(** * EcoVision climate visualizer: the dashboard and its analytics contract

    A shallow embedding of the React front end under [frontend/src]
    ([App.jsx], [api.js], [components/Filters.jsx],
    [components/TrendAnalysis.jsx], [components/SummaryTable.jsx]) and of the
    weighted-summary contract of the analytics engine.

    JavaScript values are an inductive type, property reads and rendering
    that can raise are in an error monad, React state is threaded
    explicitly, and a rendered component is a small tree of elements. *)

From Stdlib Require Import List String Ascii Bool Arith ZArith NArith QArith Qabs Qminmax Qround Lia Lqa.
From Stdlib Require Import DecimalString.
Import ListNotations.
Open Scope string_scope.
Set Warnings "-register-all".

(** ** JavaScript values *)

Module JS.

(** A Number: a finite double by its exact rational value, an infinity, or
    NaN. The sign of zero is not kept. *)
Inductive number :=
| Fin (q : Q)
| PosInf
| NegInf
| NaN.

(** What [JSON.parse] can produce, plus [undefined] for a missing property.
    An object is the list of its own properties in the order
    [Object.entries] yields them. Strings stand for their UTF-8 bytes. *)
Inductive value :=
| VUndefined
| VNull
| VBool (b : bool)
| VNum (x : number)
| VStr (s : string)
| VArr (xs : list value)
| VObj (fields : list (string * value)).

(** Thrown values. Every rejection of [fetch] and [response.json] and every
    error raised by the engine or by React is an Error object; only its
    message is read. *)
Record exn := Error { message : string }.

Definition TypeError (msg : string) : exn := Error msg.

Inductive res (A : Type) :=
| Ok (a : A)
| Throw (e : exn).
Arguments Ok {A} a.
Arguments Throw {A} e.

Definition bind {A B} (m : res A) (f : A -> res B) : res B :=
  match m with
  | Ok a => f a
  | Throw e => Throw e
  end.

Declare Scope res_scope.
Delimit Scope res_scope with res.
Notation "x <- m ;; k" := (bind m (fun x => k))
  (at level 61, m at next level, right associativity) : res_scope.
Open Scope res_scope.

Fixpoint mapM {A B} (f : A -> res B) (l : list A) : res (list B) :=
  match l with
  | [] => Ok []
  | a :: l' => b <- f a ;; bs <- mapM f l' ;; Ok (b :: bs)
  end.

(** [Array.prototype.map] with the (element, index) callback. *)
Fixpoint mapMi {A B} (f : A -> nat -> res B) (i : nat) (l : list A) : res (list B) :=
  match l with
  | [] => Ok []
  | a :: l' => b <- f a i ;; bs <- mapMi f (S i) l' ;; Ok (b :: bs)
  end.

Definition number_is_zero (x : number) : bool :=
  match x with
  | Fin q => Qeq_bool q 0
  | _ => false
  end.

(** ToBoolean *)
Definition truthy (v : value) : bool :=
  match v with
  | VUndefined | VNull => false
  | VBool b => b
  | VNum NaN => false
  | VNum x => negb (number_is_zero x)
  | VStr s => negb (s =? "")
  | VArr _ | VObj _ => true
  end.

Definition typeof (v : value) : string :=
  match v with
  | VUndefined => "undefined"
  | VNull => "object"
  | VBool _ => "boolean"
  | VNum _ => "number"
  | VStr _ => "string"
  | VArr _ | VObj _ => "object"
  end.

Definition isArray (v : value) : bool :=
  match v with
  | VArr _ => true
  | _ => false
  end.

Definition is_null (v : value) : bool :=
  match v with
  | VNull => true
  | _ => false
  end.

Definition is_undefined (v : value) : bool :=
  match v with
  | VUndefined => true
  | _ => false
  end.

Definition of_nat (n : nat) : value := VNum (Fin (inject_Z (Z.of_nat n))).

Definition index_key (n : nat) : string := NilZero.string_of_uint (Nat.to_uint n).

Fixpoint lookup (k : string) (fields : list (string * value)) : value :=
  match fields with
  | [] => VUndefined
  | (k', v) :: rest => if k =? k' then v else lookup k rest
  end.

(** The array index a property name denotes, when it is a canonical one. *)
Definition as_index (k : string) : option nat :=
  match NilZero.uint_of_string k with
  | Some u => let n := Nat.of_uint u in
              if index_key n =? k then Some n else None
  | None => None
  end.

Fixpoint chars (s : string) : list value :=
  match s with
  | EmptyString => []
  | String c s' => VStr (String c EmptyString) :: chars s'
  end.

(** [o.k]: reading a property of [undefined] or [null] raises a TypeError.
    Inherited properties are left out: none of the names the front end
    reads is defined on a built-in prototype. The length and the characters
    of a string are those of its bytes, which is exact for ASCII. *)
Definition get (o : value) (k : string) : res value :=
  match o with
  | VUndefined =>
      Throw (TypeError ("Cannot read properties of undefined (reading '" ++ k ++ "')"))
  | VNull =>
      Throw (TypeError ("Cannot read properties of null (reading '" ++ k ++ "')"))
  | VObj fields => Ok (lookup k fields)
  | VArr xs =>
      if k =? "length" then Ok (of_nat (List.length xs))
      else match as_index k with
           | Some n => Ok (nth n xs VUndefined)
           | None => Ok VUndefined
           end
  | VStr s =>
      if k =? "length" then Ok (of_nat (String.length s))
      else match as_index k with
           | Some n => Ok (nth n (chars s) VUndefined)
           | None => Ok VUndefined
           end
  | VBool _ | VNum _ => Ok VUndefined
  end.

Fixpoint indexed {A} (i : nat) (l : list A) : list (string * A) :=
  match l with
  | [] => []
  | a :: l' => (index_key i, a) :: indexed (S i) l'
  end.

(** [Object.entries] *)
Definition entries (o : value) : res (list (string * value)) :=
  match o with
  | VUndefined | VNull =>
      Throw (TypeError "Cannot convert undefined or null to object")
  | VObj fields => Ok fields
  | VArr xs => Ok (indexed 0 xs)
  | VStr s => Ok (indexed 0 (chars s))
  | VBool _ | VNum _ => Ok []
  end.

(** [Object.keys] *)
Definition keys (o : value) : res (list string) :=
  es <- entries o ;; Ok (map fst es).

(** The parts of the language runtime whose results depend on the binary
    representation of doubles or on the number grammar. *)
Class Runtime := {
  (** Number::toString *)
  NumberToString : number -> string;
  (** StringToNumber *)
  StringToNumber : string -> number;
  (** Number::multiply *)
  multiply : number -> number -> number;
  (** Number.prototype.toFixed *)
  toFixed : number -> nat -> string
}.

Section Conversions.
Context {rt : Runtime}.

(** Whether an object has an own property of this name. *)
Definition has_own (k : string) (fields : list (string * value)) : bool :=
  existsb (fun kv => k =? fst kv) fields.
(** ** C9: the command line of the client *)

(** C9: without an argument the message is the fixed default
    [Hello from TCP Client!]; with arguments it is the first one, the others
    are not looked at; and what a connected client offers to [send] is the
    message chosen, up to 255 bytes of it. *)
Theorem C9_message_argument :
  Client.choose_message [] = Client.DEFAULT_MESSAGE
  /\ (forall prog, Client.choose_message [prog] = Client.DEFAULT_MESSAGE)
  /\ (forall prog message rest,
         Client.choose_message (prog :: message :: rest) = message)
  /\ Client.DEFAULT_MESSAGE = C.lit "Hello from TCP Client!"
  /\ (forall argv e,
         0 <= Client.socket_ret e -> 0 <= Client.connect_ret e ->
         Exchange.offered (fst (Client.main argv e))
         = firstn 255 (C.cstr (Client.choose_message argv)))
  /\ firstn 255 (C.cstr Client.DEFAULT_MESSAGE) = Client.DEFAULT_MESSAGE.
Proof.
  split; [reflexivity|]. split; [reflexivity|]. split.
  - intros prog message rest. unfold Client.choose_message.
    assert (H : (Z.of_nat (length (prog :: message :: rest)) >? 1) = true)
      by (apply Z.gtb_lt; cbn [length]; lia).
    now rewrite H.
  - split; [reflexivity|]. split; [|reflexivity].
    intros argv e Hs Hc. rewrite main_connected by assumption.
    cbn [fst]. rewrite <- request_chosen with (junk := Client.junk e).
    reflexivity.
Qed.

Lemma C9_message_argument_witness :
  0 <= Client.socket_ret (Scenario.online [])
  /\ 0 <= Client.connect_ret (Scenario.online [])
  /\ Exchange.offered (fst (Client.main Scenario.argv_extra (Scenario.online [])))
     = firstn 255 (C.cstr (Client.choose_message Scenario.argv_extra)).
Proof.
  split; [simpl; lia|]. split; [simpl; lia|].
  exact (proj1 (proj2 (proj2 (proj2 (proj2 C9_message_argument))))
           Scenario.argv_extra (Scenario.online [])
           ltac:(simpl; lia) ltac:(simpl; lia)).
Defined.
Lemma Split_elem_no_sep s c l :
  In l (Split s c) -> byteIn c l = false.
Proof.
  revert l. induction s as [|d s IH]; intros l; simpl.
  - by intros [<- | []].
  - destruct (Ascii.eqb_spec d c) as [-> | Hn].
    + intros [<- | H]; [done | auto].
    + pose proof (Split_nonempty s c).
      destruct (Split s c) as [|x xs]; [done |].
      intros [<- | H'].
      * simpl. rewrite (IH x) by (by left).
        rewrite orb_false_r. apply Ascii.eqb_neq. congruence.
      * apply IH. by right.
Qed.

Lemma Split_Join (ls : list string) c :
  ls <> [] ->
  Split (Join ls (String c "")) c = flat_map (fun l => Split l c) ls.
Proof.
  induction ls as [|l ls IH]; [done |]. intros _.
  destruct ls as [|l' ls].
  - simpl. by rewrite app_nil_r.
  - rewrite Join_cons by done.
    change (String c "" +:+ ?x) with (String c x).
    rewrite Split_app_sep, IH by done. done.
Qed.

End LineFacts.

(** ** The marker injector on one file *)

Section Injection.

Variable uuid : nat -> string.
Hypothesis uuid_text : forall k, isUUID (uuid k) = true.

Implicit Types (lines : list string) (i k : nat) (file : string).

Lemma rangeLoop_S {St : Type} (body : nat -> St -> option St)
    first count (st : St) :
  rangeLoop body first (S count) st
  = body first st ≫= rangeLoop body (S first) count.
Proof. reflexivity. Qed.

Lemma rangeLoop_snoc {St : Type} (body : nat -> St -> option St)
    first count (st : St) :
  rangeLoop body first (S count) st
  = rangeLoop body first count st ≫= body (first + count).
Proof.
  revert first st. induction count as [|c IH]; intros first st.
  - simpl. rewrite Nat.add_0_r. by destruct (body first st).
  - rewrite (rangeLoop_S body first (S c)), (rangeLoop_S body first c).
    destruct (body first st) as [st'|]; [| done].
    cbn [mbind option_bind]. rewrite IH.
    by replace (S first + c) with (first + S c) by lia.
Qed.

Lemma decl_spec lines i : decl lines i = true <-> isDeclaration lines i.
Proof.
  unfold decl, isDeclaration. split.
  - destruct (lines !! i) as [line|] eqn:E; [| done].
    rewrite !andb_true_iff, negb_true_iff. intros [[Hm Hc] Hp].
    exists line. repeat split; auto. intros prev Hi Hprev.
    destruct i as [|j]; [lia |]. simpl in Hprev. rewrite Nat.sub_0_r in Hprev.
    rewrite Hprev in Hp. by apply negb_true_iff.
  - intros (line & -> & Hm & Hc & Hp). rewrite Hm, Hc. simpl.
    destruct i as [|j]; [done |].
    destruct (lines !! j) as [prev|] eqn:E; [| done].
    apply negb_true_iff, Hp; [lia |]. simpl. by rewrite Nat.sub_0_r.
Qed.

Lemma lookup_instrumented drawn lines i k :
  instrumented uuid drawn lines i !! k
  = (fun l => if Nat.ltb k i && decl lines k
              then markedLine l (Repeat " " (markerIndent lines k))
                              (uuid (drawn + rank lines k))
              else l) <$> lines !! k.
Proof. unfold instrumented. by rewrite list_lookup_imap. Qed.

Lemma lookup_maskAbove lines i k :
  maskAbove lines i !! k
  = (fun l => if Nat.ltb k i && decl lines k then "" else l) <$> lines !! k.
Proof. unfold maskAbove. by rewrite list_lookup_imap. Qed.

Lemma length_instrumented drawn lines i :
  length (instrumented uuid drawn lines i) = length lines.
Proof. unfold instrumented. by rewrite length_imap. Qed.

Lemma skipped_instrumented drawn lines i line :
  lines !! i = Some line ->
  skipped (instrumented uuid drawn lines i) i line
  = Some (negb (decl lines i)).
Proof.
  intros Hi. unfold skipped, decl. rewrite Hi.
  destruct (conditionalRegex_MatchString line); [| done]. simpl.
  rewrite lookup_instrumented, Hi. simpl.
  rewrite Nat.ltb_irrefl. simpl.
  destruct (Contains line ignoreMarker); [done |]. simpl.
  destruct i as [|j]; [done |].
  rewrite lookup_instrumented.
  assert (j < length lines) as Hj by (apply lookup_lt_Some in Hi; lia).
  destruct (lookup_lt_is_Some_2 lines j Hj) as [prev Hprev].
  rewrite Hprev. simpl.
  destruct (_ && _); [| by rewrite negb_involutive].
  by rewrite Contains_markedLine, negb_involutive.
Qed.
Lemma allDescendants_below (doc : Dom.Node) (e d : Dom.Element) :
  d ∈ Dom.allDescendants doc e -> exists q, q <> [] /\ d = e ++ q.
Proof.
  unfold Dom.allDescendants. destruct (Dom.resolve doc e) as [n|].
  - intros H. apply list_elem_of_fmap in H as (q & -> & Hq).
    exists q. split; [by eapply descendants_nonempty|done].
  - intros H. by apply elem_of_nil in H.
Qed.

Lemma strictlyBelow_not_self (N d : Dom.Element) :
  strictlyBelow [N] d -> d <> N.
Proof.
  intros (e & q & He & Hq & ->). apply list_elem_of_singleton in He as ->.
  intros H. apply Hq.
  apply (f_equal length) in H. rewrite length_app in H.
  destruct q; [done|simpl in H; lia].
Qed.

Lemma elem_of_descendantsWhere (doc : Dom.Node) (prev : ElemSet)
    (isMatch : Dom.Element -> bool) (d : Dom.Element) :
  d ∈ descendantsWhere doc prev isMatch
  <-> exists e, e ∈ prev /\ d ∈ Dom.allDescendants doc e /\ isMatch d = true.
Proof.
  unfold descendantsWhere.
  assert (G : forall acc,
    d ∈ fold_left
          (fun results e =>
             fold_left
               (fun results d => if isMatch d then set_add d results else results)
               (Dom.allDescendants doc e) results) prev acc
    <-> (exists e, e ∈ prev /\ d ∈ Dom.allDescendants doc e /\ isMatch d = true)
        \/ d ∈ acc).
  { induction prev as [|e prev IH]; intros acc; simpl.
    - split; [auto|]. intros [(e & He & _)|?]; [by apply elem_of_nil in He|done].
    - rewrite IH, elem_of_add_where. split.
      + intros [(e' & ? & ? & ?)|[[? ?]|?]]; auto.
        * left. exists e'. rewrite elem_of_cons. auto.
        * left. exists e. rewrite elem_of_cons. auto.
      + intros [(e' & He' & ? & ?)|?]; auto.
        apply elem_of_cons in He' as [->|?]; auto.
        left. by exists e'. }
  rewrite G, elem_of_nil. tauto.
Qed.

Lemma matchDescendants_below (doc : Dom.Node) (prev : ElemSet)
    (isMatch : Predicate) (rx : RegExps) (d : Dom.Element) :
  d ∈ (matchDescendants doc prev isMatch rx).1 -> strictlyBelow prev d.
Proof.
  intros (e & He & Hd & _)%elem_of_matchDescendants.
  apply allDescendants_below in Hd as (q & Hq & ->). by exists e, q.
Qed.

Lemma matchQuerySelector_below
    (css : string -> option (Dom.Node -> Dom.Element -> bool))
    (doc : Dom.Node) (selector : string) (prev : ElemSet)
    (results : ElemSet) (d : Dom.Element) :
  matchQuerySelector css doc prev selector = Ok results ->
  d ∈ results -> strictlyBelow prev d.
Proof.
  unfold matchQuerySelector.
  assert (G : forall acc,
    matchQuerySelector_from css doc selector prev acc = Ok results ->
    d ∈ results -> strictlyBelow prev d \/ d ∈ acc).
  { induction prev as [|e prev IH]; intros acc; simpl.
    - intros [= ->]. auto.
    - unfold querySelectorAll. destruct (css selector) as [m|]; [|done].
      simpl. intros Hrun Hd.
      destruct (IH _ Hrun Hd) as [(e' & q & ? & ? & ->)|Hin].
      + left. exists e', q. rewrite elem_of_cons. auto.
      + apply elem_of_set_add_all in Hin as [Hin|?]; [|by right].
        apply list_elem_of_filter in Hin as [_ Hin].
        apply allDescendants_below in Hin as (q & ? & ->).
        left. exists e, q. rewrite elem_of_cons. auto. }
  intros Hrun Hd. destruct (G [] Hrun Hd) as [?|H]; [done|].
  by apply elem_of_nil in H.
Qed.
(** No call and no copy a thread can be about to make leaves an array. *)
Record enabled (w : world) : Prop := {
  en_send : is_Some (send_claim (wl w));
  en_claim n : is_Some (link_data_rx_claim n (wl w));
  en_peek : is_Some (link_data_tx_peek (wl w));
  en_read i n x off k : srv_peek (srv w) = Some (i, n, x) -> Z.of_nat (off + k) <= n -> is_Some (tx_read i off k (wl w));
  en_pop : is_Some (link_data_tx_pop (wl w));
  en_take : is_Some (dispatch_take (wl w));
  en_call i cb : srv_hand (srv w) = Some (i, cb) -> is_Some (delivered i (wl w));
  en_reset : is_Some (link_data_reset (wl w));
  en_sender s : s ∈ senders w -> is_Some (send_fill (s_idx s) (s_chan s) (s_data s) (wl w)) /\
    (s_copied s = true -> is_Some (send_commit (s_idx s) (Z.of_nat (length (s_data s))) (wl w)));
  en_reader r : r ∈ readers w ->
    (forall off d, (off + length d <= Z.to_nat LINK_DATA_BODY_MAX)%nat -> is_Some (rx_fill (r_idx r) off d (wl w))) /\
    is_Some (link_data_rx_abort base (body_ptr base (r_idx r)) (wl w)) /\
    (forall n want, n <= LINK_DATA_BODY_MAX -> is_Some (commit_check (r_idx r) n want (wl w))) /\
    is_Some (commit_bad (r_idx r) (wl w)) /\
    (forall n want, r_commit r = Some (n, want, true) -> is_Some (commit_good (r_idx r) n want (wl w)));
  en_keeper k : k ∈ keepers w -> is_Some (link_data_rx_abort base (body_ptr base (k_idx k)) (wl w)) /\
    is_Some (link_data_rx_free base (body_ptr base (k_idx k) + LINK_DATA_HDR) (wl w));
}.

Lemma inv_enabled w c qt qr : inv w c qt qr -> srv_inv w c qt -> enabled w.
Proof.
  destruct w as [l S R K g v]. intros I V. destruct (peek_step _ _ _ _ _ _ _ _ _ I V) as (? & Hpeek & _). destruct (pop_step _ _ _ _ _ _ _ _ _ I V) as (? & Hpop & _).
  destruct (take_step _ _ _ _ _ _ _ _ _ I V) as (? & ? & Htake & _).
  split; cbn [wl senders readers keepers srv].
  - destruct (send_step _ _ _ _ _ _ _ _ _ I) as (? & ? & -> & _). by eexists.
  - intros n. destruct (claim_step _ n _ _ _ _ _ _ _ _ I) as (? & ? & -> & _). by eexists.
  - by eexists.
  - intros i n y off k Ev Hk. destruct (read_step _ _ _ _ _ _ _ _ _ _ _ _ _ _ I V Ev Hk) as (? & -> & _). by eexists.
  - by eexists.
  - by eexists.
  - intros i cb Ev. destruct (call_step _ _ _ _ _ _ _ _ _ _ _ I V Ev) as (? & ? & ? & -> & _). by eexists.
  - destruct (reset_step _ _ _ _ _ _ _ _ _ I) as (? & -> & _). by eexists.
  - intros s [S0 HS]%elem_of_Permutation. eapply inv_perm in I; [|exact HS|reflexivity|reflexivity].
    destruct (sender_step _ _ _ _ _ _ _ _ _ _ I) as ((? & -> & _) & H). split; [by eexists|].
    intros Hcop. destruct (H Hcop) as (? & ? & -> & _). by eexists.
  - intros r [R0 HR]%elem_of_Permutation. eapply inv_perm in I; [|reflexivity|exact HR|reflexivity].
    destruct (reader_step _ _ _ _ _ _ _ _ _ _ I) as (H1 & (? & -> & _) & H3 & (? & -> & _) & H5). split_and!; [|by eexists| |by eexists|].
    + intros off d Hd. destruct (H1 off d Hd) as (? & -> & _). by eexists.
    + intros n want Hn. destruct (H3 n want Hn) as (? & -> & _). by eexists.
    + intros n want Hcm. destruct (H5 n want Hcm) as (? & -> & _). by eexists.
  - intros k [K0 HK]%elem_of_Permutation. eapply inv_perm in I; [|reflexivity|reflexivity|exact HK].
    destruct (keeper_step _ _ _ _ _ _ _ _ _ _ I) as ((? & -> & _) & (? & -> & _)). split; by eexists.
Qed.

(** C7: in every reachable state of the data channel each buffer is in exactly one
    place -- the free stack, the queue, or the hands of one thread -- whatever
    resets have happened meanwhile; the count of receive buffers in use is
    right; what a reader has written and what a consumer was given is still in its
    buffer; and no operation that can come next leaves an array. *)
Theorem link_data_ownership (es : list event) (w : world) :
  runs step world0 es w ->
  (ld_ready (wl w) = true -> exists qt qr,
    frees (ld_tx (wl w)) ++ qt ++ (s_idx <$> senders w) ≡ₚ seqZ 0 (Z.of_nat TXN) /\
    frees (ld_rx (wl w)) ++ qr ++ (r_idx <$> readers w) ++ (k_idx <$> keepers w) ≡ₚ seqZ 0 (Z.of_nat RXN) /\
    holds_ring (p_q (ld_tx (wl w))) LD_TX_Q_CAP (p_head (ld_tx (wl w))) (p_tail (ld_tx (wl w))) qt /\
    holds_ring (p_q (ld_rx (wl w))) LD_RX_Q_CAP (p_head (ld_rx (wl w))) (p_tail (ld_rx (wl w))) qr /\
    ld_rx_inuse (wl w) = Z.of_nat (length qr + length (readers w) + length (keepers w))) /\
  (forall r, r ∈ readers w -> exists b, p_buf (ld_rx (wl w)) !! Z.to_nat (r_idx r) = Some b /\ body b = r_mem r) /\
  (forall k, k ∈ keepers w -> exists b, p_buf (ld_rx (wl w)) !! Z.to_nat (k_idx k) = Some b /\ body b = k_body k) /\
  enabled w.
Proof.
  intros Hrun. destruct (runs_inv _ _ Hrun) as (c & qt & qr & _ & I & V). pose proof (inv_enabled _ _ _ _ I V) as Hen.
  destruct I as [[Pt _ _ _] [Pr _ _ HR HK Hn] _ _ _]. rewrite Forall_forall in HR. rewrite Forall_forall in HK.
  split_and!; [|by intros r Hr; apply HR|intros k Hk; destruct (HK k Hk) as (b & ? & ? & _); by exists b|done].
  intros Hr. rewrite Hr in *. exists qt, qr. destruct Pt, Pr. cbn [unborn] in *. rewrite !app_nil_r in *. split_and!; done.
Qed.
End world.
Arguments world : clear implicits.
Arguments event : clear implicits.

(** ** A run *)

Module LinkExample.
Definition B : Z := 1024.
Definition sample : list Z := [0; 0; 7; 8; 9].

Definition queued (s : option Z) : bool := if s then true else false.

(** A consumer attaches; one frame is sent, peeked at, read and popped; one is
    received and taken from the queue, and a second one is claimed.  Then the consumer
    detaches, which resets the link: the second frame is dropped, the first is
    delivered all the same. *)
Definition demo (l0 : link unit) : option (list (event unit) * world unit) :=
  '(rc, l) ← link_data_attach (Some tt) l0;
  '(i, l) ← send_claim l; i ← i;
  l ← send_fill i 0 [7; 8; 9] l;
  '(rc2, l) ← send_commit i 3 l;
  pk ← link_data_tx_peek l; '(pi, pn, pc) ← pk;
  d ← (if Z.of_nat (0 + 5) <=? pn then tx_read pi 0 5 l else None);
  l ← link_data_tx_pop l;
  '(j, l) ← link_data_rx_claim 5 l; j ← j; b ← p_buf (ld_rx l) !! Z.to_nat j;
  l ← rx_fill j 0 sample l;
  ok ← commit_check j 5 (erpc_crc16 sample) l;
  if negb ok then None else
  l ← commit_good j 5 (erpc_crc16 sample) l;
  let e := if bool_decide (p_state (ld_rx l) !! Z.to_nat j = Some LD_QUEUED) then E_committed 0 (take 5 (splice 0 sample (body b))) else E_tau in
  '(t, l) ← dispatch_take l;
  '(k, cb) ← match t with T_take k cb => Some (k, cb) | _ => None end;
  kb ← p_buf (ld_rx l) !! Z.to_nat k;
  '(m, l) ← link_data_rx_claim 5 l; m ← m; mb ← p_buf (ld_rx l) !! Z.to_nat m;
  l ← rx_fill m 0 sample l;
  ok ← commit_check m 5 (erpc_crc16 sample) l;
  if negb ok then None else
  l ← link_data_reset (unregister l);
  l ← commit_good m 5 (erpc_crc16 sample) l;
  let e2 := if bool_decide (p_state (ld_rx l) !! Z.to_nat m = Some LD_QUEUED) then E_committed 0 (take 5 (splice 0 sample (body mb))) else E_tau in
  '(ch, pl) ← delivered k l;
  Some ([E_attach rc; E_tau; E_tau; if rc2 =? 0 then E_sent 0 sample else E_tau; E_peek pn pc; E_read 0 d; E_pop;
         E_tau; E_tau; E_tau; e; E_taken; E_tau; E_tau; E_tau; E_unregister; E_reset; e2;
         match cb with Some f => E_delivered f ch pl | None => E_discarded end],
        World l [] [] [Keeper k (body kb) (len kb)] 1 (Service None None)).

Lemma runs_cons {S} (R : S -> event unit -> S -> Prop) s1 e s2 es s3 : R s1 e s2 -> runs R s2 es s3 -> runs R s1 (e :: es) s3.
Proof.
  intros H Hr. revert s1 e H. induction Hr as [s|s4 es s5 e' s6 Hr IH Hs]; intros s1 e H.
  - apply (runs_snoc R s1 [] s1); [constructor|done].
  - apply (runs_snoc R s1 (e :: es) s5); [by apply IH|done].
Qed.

----------

Extract the lines of the preceding material that run from the line with "E_tau; E_tau; E_tau; e;" through the line with "World l [] []", inclusive, reproducing them exactly and adding nothing.

Expected answer:
         E_tau; E_tau; E_tau; e; E_taken; E_tau; E_tau; E_tau; E_unregister; E_reset; e2;
         match cb with Some f => E_delivered f ch pl | None => E_discarded end],
        World l [] [] [Keeper k (body kb) (len kb)] 1 (Service None None)).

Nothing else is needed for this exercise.